:: WORK TO COMPLETE ::
Search the listing below for the word "mret" and return each line that contains it.

:: RECORDED DATA ::
--------------------------------

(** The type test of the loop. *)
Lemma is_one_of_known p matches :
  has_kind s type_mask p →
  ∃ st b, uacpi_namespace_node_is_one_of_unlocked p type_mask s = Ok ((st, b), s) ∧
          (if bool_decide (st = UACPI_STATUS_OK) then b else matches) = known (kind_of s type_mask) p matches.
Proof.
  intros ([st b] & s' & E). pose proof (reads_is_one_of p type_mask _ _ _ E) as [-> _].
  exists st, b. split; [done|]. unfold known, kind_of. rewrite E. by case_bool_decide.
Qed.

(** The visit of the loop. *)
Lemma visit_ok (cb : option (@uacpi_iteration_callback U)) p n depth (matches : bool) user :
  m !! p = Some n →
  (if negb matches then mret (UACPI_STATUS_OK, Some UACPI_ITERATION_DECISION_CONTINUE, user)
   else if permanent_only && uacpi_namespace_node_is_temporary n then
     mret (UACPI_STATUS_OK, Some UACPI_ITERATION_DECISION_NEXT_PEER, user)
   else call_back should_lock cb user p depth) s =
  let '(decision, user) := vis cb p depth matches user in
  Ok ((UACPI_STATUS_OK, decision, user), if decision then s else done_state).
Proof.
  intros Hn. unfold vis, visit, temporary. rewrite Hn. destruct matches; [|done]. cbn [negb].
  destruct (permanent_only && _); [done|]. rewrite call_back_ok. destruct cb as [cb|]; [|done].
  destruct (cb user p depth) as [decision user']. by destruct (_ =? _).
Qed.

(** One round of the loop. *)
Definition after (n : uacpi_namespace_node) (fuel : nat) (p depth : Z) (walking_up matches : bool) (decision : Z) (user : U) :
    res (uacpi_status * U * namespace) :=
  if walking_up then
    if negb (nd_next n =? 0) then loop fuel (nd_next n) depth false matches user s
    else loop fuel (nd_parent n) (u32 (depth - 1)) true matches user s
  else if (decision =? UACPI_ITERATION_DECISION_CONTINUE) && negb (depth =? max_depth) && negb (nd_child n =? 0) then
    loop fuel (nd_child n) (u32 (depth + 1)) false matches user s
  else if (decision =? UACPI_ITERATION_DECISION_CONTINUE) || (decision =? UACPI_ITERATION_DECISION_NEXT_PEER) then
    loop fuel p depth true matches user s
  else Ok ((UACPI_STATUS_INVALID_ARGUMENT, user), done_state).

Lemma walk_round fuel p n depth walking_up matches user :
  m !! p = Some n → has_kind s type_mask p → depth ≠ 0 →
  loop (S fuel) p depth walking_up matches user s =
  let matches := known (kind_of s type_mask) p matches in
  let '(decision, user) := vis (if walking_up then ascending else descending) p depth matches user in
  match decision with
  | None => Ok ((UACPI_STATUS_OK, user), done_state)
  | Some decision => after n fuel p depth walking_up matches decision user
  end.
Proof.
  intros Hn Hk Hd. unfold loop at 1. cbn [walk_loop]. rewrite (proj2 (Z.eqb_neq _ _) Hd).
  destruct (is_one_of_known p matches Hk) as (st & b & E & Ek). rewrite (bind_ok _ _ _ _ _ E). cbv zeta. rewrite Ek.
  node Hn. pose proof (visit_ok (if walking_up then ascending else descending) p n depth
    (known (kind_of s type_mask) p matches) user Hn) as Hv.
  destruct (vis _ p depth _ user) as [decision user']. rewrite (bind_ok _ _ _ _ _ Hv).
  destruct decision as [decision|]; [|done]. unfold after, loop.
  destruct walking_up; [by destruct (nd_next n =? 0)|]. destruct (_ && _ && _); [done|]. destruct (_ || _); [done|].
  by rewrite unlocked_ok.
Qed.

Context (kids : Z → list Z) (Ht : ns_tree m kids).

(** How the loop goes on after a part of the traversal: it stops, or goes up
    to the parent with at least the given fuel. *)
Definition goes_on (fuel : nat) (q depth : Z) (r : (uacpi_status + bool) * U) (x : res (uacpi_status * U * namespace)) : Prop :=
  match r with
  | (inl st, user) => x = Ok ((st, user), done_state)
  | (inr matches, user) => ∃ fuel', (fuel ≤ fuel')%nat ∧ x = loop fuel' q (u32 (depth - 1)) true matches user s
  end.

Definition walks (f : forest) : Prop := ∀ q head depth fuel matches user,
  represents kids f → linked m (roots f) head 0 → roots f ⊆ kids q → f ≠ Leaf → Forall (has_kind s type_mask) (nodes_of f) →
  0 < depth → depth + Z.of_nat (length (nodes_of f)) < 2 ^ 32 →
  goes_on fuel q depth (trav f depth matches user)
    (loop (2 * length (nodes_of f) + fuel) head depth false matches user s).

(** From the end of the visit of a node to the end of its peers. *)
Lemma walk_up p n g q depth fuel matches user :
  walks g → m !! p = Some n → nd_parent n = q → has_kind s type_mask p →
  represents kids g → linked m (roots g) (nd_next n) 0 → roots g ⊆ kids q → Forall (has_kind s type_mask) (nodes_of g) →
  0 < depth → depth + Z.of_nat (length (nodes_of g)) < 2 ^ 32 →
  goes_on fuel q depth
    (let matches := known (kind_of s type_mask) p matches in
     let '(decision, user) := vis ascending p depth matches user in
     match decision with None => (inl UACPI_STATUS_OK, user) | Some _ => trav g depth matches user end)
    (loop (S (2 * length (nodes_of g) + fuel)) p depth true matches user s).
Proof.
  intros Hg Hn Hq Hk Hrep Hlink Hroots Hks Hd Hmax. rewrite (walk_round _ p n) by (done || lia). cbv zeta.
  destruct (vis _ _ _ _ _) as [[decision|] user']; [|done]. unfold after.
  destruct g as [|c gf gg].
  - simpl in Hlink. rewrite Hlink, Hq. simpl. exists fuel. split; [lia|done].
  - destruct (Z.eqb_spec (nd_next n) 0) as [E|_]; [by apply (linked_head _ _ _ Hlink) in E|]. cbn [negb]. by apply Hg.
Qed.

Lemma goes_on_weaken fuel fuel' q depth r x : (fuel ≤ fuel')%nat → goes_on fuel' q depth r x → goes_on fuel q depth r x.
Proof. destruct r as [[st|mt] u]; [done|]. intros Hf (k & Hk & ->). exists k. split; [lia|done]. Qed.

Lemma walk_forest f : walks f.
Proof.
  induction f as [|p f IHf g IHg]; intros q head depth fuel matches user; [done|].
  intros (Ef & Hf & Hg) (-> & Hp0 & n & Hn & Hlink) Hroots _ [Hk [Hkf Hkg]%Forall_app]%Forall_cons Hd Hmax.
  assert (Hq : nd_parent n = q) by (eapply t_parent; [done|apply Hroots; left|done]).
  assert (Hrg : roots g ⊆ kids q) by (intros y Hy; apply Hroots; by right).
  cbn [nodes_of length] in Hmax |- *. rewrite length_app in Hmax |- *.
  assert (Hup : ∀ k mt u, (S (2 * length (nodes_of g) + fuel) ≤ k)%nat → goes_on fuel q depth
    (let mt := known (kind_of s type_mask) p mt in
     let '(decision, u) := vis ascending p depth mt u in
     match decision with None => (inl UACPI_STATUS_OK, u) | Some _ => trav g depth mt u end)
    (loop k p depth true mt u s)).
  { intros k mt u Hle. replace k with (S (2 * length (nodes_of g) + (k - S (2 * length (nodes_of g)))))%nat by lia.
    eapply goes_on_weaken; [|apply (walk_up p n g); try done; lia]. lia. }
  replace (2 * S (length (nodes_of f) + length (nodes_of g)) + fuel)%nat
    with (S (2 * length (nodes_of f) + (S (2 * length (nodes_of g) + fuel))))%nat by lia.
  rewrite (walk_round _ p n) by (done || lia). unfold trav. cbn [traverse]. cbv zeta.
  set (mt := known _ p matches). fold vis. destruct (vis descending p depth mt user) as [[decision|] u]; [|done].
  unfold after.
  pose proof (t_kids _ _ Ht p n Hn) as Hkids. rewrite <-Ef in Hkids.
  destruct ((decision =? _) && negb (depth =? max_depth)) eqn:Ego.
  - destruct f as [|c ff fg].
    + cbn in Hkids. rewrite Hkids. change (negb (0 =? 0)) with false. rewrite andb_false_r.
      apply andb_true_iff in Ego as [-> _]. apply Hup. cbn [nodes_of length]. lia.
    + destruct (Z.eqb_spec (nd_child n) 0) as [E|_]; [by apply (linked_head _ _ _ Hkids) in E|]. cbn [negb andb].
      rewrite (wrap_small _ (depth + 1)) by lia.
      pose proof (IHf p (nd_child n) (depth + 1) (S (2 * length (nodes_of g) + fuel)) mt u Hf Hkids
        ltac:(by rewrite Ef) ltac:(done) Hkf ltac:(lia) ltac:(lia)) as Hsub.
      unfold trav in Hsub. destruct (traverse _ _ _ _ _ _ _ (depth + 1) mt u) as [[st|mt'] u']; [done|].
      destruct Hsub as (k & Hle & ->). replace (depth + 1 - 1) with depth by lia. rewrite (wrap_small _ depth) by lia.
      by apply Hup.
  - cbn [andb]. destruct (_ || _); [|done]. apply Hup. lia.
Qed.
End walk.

--------------------------------

:: REPLY ::
  (if negb matches then mret (UACPI_STATUS_OK, Some UACPI_ITERATION_DECISION_CONTINUE, user)
     mret (UACPI_STATUS_OK, Some UACPI_ITERATION_DECISION_NEXT_PEER, user)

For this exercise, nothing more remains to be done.